(** * ResponseBuffer: batching and labelling of outbound IRC messages

    A shallow embedding of [irc/responsebuffer.go].  The buffer queues
    messages for one session and, at flush time, decides between a
    [draft/labeled-response] batch, a directly labelled single message
    and a bare [ACK].  The collaborators the buffer talks to (the message
    type, the capability set, the session's socket, the logger and the
    token generator) are modelled as explicit data so every operation is
    an executable state transformer. *)

From stdpp Require Import gmap strings list fin_maps pretty.

Open Scope string_scope.
Open Scope list_scope.

(** ** Collaborators *)

(** Modelled from the spec: package [ircmsg] is not under src/.  A message
    has a tag mapping with unique keys, a source, a command and an ordered
    parameter list; the buffer only reads and writes its tags. *)
Record IrcMessage := mkIrcMessage {
  Tags : gmap string string;
  Prefix : string;
  Command : string;
  Params : list string
}.

(** Modelled from the spec: [ircmsg.MakeMessage]; a nil tag map is [∅]. *)
Definition MakeMessage (tags : gmap string string) (prefix command : string)
    (params : list string) : IrcMessage :=
  {| Tags := tags; Prefix := prefix; Command := command; Params := params |}.

(** Modelled from the spec: [msg.SetTag(name, value)] adds or overwrites. *)
Definition SetTag (name value : string) (msg : IrcMessage) : IrcMessage :=
  {| Tags := <[name := value]> (Tags msg); Prefix := Prefix msg;
     Command := Command msg; Params := Params msg |}.

(** Modelled from the spec: [msg.UpdateTags(tags)] sets every given tag. *)
Definition UpdateTags (tags : gmap string string) (msg : IrcMessage) : IrcMessage :=
  {| Tags := tags ∪ Tags msg; Prefix := Prefix msg;
     Command := Command msg; Params := Params msg |}.

(** Modelled from the spec: [msg.GetTag(name)]: presence and value. *)
Definition GetTag (name : string) (msg : IrcMessage) : bool * string :=
  match Tags msg !! name with
  | Some v => (true, v)
  | None => (false, "")
  end.

Definition HasTag (name : string) (msg : IrcMessage) : bool := fst (GetTag name msg).

(** Modelled from the spec: the feature flags of package [caps] that this
    file queries (request-correlation, message-tags, account-tags,
    long lines, time-tags and the two history batch flavours). *)
Inductive Capability :=
  | LabeledResponse | MessageTags | AccountTag | MaxLine
  | ServerTime | EventPlayback | Batch.

Global Instance Capability_eq_dec : EqDecision Capability.
Proof. solve_decision. Defined.

Definition Capability_code (c : Capability) : nat :=
  match c with
  | LabeledResponse => 0 | MessageTags => 1 | AccountTag => 2 | MaxLine => 3
  | ServerTime => 4 | EventPlayback => 5 | Batch => 6
  end.

Definition Capability_of_code (n : nat) : option Capability :=
  match n with
  | 0 => Some LabeledResponse | 1 => Some MessageTags | 2 => Some AccountTag
  | 3 => Some MaxLine | 4 => Some ServerTime | 5 => Some EventPlayback
  | 6 => Some Batch | _ => None
  end.

Global Instance Capability_countable : Countable Capability.
Proof.
  apply (inj_countable Capability_code Capability_of_code).
  intros []; reflexivity.
Defined.

(** Modelled from the spec: the name of the correlation tag,
    [caps.LabelTagName]; the scenarios of the spec show it as [label=...]. *)
Definition LabelTagName : string := "label".

(** [time.Time], counted from Go's zero instant, so [time.Time{}] is 0. *)
Definition Time := Z.
Bind Scope Z_scope with Time.
Definition zeroTime : Time := 0%Z.

(** A Go [error] value; [nil] is [None]. *)
Definition error := string.

(** The session the buffer writes to.  Everything the buffer reads from
    [rb.session] and [rb.target] is fixed for the buffer's lifetime. *)
Record Session := mkSession {
  sessionID : nat;                      (* the identity of the session pointer *)
  capabilities : gset Capability;
  serverName : string;                  (* session.client.server.name *)
  nick : string;                        (* session.client.nick *)
  clientSessions : list nat;            (* session.client.Sessions() *)
  (* policy of the time-tag helper: the value to attach, if any *)
  timeTagValue : IrcMessage → Time → option string;
  (* outcome of handing one line to the socket *)
  socketWrite : IrcMessage → bool → option error
}.

Definition Has (s : Session) (c : Capability) : bool :=
  bool_decide (c ∈ capabilities s).

(** Modelled from the spec: [session.setTimeTag(&msg, time)] checks the
    time-tags capability itself and lets the session decide what a given
    timestamp (the zero value included) turns into. *)
Definition setTimeTag (s : Session) (msg : IrcMessage) (t : Time) : IrcMessage :=
  if Has s ServerTime then
    match timeTagValue s msg t with
    | Some v => SetTag "time" v msg
    | None => msg
    end
  else msg.

(** One call of [session.SendRawMessage] and what it returned. *)
Record Transmission := mkTransmission {
  t_msg : IrcMessage;
  t_blocking : bool;
  t_result : option error
}.

(** Everything outside the buffer that its operations change: the lines
    handed to the session (oldest first), the lines handed to other
    sessions of the same client, the server's error log, the number of
    stack dumps, and the randomness tokens are drawn from. *)
Record World := mkWorld {
  sent : list Transmission;
  peerSent : list (nat * IrcMessage);
  errlog : list (string * string);
  stackDumps : nat;
  rand : nat → string;
  drawn : nat
}.

(** ** The buffer *)

Definition defaultBatchType : string := "draft/labeled-response".

Record ResponseBuffer := mkResponseBuffer {
  Label : string;
  batchID : string;
  batchType : string;
  nestedBatches : list string;          (* top of the stack is the last element *)
  messages : list IrcMessage;
  finalized : bool;
  session : Session                     (* rb.target is session.client *)
}.

Definition NewResponseBuffer (s : Session) : ResponseBuffer :=
  {| Label := ""; batchID := ""; batchType := defaultBatchType;
     nestedBatches := []; messages := []; finalized := false; session := s |}.

Definition GetLabel (msg : IrcMessage) : string := snd (GetTag LabelTagName msg).

(** ** A state monad over buffer and world *)

Record St := mkSt { buf : ResponseBuffer; world : World }.

Definition M (A : Type) : Type := St → A * St.

Definition ret {A} (a : A) : M A := λ st, (a, st).
Definition bind {A B} (m : M A) (k : A → M B) : M B :=
  λ st, let '(a, st') := m st in k a st'.

Declare Scope rb_scope.
Delimit Scope rb_scope with rb.
Notation "'let*' x ':=' m 'in' k" := (bind m (λ x, k))
  (at level 10, x name, m at level 100, k at level 200) : rb_scope.
Open Scope rb_scope.

Definition exec {A} (m : M A) (st : St) : St := snd (m st).
Definition result {A} (m : M A) (st : St) : A := fst (m st).

Definition getBuf : M ResponseBuffer := λ st, (buf st, st).
Definition modifyBuf (f : ResponseBuffer → ResponseBuffer) : M unit :=
  λ st, ((), {| buf := f (buf st); world := world st |}).
Definition modifyWorld (f : World → World) : M unit :=
  λ st, ((), {| buf := buf st; world := f (world st) |}).

Definition set_batchID (v : string) (r : ResponseBuffer) : ResponseBuffer :=
  {| Label := Label r; batchID := v; batchType := batchType r;
     nestedBatches := nestedBatches r; messages := messages r;
     finalized := finalized r; session := session r |}.
Definition set_batchType (v : string) (r : ResponseBuffer) : ResponseBuffer :=
  {| Label := Label r; batchID := batchID r; batchType := v;
     nestedBatches := nestedBatches r; messages := messages r;
     finalized := finalized r; session := session r |}.
Definition set_nestedBatches (v : list string) (r : ResponseBuffer) : ResponseBuffer :=
  {| Label := Label r; batchID := batchID r; batchType := batchType r;
     nestedBatches := v; messages := messages r;
     finalized := finalized r; session := session r |}.
Definition set_messages (v : list IrcMessage) (r : ResponseBuffer) : ResponseBuffer :=
  {| Label := Label r; batchID := batchID r; batchType := batchType r;
     nestedBatches := nestedBatches r; messages := v;
     finalized := finalized r; session := session r |}.
Definition set_finalized (v : bool) (r : ResponseBuffer) : ResponseBuffer :=
  {| Label := Label r; batchID := batchID r; batchType := batchType r;
     nestedBatches := nestedBatches r; messages := messages r;
     finalized := v; session := session r |}.

(** The ways an operation touches the world. *)
Definition logged (category text : string) (w : World) : World :=
  {| sent := sent w; peerSent := peerSent w;
     errlog := errlog w ++ [(category, text)];
     stackDumps := stackDumps w; rand := rand w; drawn := drawn w |}.
Definition dumped (w : World) : World :=
  {| sent := sent w; peerSent := peerSent w; errlog := errlog w;
     stackDumps := S (stackDumps w); rand := rand w; drawn := drawn w |}.
Definition advanced (w : World) : World :=
  {| sent := sent w; peerSent := peerSent w; errlog := errlog w;
     stackDumps := stackDumps w; rand := rand w; drawn := S (drawn w) |}.
Definition transmitted (ts : list Transmission) (w : World) : World :=
  {| sent := sent w ++ ts; peerSent := peerSent w; errlog := errlog w;
     stackDumps := stackDumps w; rand := rand w; drawn := drawn w |}.
Definition relayed (peer : nat) (msg : IrcMessage) (w : World) : World :=
  {| sent := sent w; peerSent := peerSent w ++ [(peer, msg)]; errlog := errlog w;
     stackDumps := stackDumps w; rand := rand w; drawn := drawn w |}.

(WORK ITEM)
In the listing above, locate the line with "Definition getBuf : M" and the line with "(** The ways", then extract exactly those lines and every line between them, and nothing more.

(TASK OUTPUT)
Definition getBuf : M ResponseBuffer := λ st, (buf st, st).
Definition modifyBuf (f : ResponseBuffer → ResponseBuffer) : M unit :=
  λ st, ((), {| buf := f (buf st); world := world st |}).
Definition modifyWorld (f : World → World) : M unit :=
  λ st, ((), {| buf := buf st; world := f (world st) |}).

Definition set_batchID (v : string) (r : ResponseBuffer) : ResponseBuffer :=
  {| Label := Label r; batchID := v; batchType := batchType r;
     nestedBatches := nestedBatches r; messages := messages r;
     finalized := finalized r; session := session r |}.
Definition set_batchType (v : string) (r : ResponseBuffer) : ResponseBuffer :=
  {| Label := Label r; batchID := batchID r; batchType := v;
     nestedBatches := nestedBatches r; messages := messages r;
     finalized := finalized r; session := session r |}.
Definition set_nestedBatches (v : list string) (r : ResponseBuffer) : ResponseBuffer :=
  {| Label := Label r; batchID := batchID r; batchType := batchType r;
     nestedBatches := v; messages := messages r;
     finalized := finalized r; session := session r |}.
Definition set_messages (v : list IrcMessage) (r : ResponseBuffer) : ResponseBuffer :=
  {| Label := Label r; batchID := batchID r; batchType := batchType r;
     nestedBatches := nestedBatches r; messages := v;
     finalized := finalized r; session := session r |}.
Definition set_finalized (v : bool) (r : ResponseBuffer) : ResponseBuffer :=
  {| Label := Label r; batchID := batchID r; batchType := batchType r;
     nestedBatches := nestedBatches r; messages := messages r;
     finalized := v; session := session r |}.

(** The ways an operation touches the world. *)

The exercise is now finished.